Try it: Only one portion of the data is to be written out: from the line bearing "if (p_Leader loc" through the line bearing "let changed := existsb". Write it exactly as it appears.

Records to process:
(* ===== verification/Metadata.v ===== *)
(** Topic metadata: [internal/broker/metadata.go] and the controller's part of
    [broker.go]. *)
From S2P Require Import Prelude GoStrings Assignor Coordinator Partitioner Cluster Store Wire BrokerState.
Open Scope Z_scope.

(** ** Operations on one partition or topic *)

(** [None] is a panic: an index out of range or a negative length. *)
Definition place_partition (rf nbrokers : Z) (ids : list Z) (i : Z) : option partitionMeta :=
  reps ← mapM (λ r, ids !! Z.to_nat ((i + r) mod nbrokers)) (seqZ 0 rf);
  leader ← head reps;
  Some (MkPart i leader reps [leader]).

Definition assignReplicas (npart rf nbrokers : Z) (ids : list Z) : option (list partitionMeta) :=
  let rf := if rf <? 1 then 1 else rf in
  let rf := if nbrokers <? rf then nbrokers else rf in
  if npart <? 0 then None else mapM (place_partition rf nbrokers ids) (seqZ 0 npart).

Definition find_partition (ps : list partitionMeta) (id : Z) : option partitionMeta :=
  head (filter (λ p, p_ID p = id) ps).

(** An empty ISR is replaced by the leader alone. *)
Definition nonempty_isr (leader : Z) (isr : list Z) : list Z :=
  match isr with [] => [leader] | _ => isr end.

(** One partition of a pushed snapshot, against the local one. *)
Definition merge_partition (self : Z) (is_controller : bool) (alive : Z → bool)
    (local : option partitionMeta) (inp : partitionMeta) : partitionMeta :=
  match local with
  | Some loc =>
    if (p_Leader loc =? self) && (p_Leader inp =? self)
    then MkPart (p_ID inp) (p_Leader inp) (p_Replicas inp) (p_ISR loc)
    else
      let leader := if is_controller && negb (alive (p_Leader inp)) then p_Leader loc else p_Leader inp in
      let isr := filterAlive (p_ISR inp) (λ id, (id =? self) || alive id) in
      MkPart (p_ID inp) leader (p_Replicas inp) (nonempty_isr leader isr)
  | None =>
    let isr := filterAlive (p_ISR inp) (λ id, (id =? self) || alive id) in
    MkPart (p_ID inp) (p_Leader inp) (p_Replicas inp) (nonempty_isr (p_Leader inp) isr)
  end.

(** One partition in the controller's tick; the flag is [changed]. [None] is
    the panic of [firstAlive] on an empty replica list. *)
Definition tick_partition (alive : Z → bool) (p : partitionMeta) : option (partitionMeta * bool) :=
  let changed := existsb (λ id, negb (alive id)) (p_ISR p) in
  let isr := filter (λ id, alive id) (p_ISR p) in
  '(leader, isr, changed) ←
    (if negb (alive (p_Leader p)) then
       leader ← firstAlive (p_Replicas p) alive;
       Some (leader, if negb (contains isr leader) then leader :: isr else isr, true)
     else Some (p_Leader p, isr, changed));
  let '(leader, changed) :=
    match p_Replicas p with
    | pref :: _ => if negb (pref =? leader) && alive pref && contains isr pref
                   then (pref, true) else (leader, changed)
    | [] => (leader, changed)
    end in
  match isr with
  | [] => Some (MkPart (p_ID p) leader (p_Replicas p) [leader], true)
  | _ => Some (MkPart (p_ID p) leader (p_Replicas p) isr, changed)
  end.

Definition tick_topic (alive : Z → bool) (t : topicMeta) : option (topicMeta * bool) :=
  rs ← mapM (tick_partition alive) (t_Partitions t);
  Some (MkTopic (t_Name t) rs.*1, existsb id rs.*2).

Definition topic_le (s t : topicMeta) : Prop := str_le (t_Name s) (t_Name t).
#[global] Instance topic_le_dec s t : Decision (topic_le s t).
Proof. unfold topic_le. apply _. Defined.

(** ** Operations of the broker *)

Section metadata.
Context {L D : Type}.
Implicit Types b : Broker L D.

Definition alive_at (now : Z) b (id : Z) : bool := IsAlive now id (cluster b).

Definition persistTopics (disk_ok : bool) b : Broker L D :=
  if disk_ok then set_topics_json (merge_sort topic_le (map_to_list (topics b)).*2) b else b.

(** [stored] is the table [topics.json] holds. *)
Definition loadTopics (stored : list topicMeta) b : Broker L D :=
  set_topics (foldl (λ m t, <[t_Name t := t]> m) (topics b) stored) b.

Definition snapshotTopics b : list topicMeta := merge_sort topic_le (map_to_list (topics b)).*2.

Definition topic b (name : string) : option topicMeta := topics b !! name.

Definition partition_meta b (name : string) (id : Z) : option partitionMeta :=
  match topics b !! name with
  | None => None
  | Some t => find_partition (t_Partitions t) id
  end.

Definition topicPartitions b (name : string) : list Z :=
  match topic b name with
  | None => []
  | Some t => p_ID <$> t_Partitions t
  end.

Definition merge_topic (now : Z) b (ts : gmap string topicMeta) (t : topicMeta) : gmap string topicMeta :=
  let prev := ts !! t_Name t in
  let merge inp :=
    merge_partition (cfg_ID (cfg b)) (IsController now (cluster b)) (alive_at now b)
      (prev ≫= λ prev, find_partition (t_Partitions prev) (p_ID inp)) inp in
  <[t_Name t := MkTopic (t_Name t) (merge <$> t_Partitions t)]> ts.

Definition applyTopics (now : Z) (disk_ok : bool) (ts : list topicMeta) b : Broker L D :=
  persistTopics disk_ok (set_topics (foldl (merge_topic now b) (topics b) ts) b).

(** Returns whether metadata has to be pushed; [None] is a panic. *)
Definition controllerTick (now : Z) (disk_ok : bool) b : option (bool * Broker L D) :=
  let ticked := tick_topic (alive_at now b) <$> topics b in
  if decide (map_Forall (λ _ r, is_Some r) ticked) then
    let changed := bool_decide (map_Exists (λ _ r, (snd <$> r) = Some true) ticked) in
    let b := set_topics (omap (λ r, fst <$> r) ticked) b in
    Some (changed, if changed then persistTopics disk_ok b else b)
  else None.

(** Returns whether metadata has to be pushed; [None] is a panic. *)
Definition createTopic (disk_ok : bool) (name : string) (npart rf : Z) b : option (bool * Broker L D) :=
  match topics b !! name with
  | Some _ => Some (false, b)
  | None =>
    let ids := ID <$> All (cluster b) in
    let npart := if npart <=? 0 then 1 else npart in
    parts ← assignReplicas npart rf (Z.of_nat (length ids)) ids;
    Some (true, persistTopics disk_ok (set_topics (<[name := MkTopic name parts]> (topics b)) b))
  end.

Definition offsetsTopic : string := "__consumer_offsets".

Definition ensureOffsetsTopic (disk_ok : bool) b : option (bool * Broker L D) :=
  match topic b offsetsTopic with
  | Some _ => Some (false, b)
  | None => createTopic disk_ok offsetsTopic 1 (Z.min 3 (Z.of_nat (length (All (cluster b))))) b
  end.

(** The controller's view that [broadcastMetadata] sends. *)
Definition metadataPush (now : Z) b : MetadataPush :=
  MkPush (ControllerID now (cluster b))
    ((λ t, MkSnapshot (t_Name t)
       ((λ p, MkPartitionInfo (p_ID p) (p_Leader p) (p_Replicas p) (p_ISR p) 0 0) <$> t_Partitions t)) <$> snapshotTopics b).
End metadata.

(** The topics the receiver of a push reads from it. *)
Definition pushed_topics (push : MetadataPush) : list topicMeta :=
  (λ t, MkTopic (sn_Name t) ((λ p, MkPart (pi_ID p) (pi_Leader p) (pi_Replicas p) (pi_ISR p)) <$> sn_Partitions t))
    <$> mp_Topics push.

(** ** Start-up *)

(** [ents] is what [LoadExisting] finds under the data directory, [offs] the
    committed offsets and [stored] the topics file, or the error reading it. *)
Definition broker_New {L D} `{LogOpener L D} (now : Z) (c : Config) (dirs : gmap string D)
    (ents : list (string * list string)) (offs : gmap string Z) (stored : list topicMeta + goerr) :
    res (Broker L D) :=
  let c := with_defaults c in
  let cl := Cluster.New now {| ID := cfg_ID c; Addr := Advertise c |} (cfg_Peers c) (cfg_SessionTimeout c) in
  match LoadExisting ents (Store.New (DataDir c) (cfg_FsyncEvery c) (cfg_MaxSegmentBytes c)
                             (cfg_IndexInterval c) dirs) with
  | (Ok _, st) =>
    let groups parts := Coordinator.SetOffsetHook
      (Coordinator.New offs (GroupSession c) (RebalanceWait c) (Some parts)) in
    let b := MkBroker L D c cl st (groups (λ _, [])) {| rr := 0 |} ∅
               (match stored with inl ts => ts | inr _ => [] end) ∅ ∅ in
    let b := set_coordinator (groups (topicPartitions b)) b in
    match stored with inl ts => Ok (loadTopics ts b) | inr e => Err e end
  | (Err e, _) => Err e
  | (Panicked, _) => Panicked
  | (Diverged, _) => Diverged
  end.

(** ** Well-formed metadata *)

(** The replicas are distinct, the in-sync ones are among them and the leader is
    in sync. *)
Record part_ok (p : partitionMeta) : Prop := {
  ok_replicas : NoDup (p_Replicas p);
  ok_isr_nodup : NoDup (p_ISR p);
  ok_isr : p_ISR p ⊆ p_Replicas p;
  ok_leader : p_Leader p ∈ p_ISR p
}.

Record topic_ok (t : topicMeta) : Prop := {
  ok_ids : NoDup (p_ID <$> t_Partitions t);
  ok_parts : Forall part_ok (t_Partitions t)
}.

Record metadata_ok {L D} (b : Broker L D) : Prop := {
  ok_names name t : topics b !! name = Some t → t_Name t = name;
  ok_topics name t : topics b !! name = Some t → topic_ok t
}.

Lemma metadata_ok_same {L D} (b b' : Broker L D) : topics b' = topics b → metadata_ok b → metadata_ok b'.
Proof. intros E [H1 H2]. split; rewrite E; done. Qed.

Lemma metadata_ok_one {L D} (b : Broker L D) t :
  topics b = {[t_Name t := t]} → topic_ok t → metadata_ok b.
Proof. intros E Ht. split; rewrite E; intros n t' H; by apply lookup_singleton_Some in H as [<- <-]. Qed.

(** A partition led by its only in-sync replica. *)
Lemma part_ok_alone i l reps : NoDup reps → l ∈ reps → part_ok (MkPart i l reps [l]).
Proof.
  intros Hnd Hl. split; cbn; [done|apply NoDup_singleton| |by left]. by intros x ->%list_elem_of_singleton.
Qed.

Lemma topic_ok_alone t i l reps : NoDup reps → l ∈ reps → topic_ok (MkTopic t [MkPart i l reps [l]]).
Proof. intros Hnd Hl. split; [apply NoDup_singleton|]. by apply Forall_singleton, part_ok_alone. Qed.

#[global] Instance topic_le_trans : Transitive topic_le.
Proof. intros s t u. unfold topic_le. apply str_le_trans. Qed.
#[global] Instance topic_le_total : Total topic_le.
Proof. intros s t. unfold topic_le. apply str_le_total. Qed.

(** ** Placing the replicas of a new topic *)

(** What partition [i] of a new topic looks like. *)
Record well_placed (ids : list Z) (rf i : Z) (p : partitionMeta) : Prop := {
  wp_id : p_ID p = i;
  wp_nodup : NoDup (p_Replicas p);
  wp_length : Zlength (p_Replicas p) = Z.min (Z.max rf 1) (Zlength ids);
  wp_ids : p_Replicas p ⊆ ids;
  wp_pref : head (p_Replicas p) = Some (p_Leader p);
  wp_leader : ids !! Z.to_nat (i mod Zlength ids) = Some (p_Leader p);
  wp_isr : p_ISR p = [p_Leader p]
}.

Written response:
    if (p_Leader loc =? self) && (p_Leader inp =? self)
    then MkPart (p_ID inp) (p_Leader inp) (p_Replicas inp) (p_ISR loc)
    else
      let leader := if is_controller && negb (alive (p_Leader inp)) then p_Leader loc else p_Leader inp in
      let isr := filterAlive (p_ISR inp) (λ id, (id =? self) || alive id) in
      MkPart (p_ID inp) leader (p_Replicas inp) (nonempty_isr leader isr)
  | None =>
    let isr := filterAlive (p_ISR inp) (λ id, (id =? self) || alive id) in
    MkPart (p_ID inp) (p_Leader inp) (p_Replicas inp) (nonempty_isr (p_Leader inp) isr)
  end.

(** One partition in the controller's tick; the flag is [changed]. [None] is
    the panic of [firstAlive] on an empty replica list. *)
Definition tick_partition (alive : Z → bool) (p : partitionMeta) : option (partitionMeta * bool) :=
  let changed := existsb (λ id, negb (alive id)) (p_ISR p) in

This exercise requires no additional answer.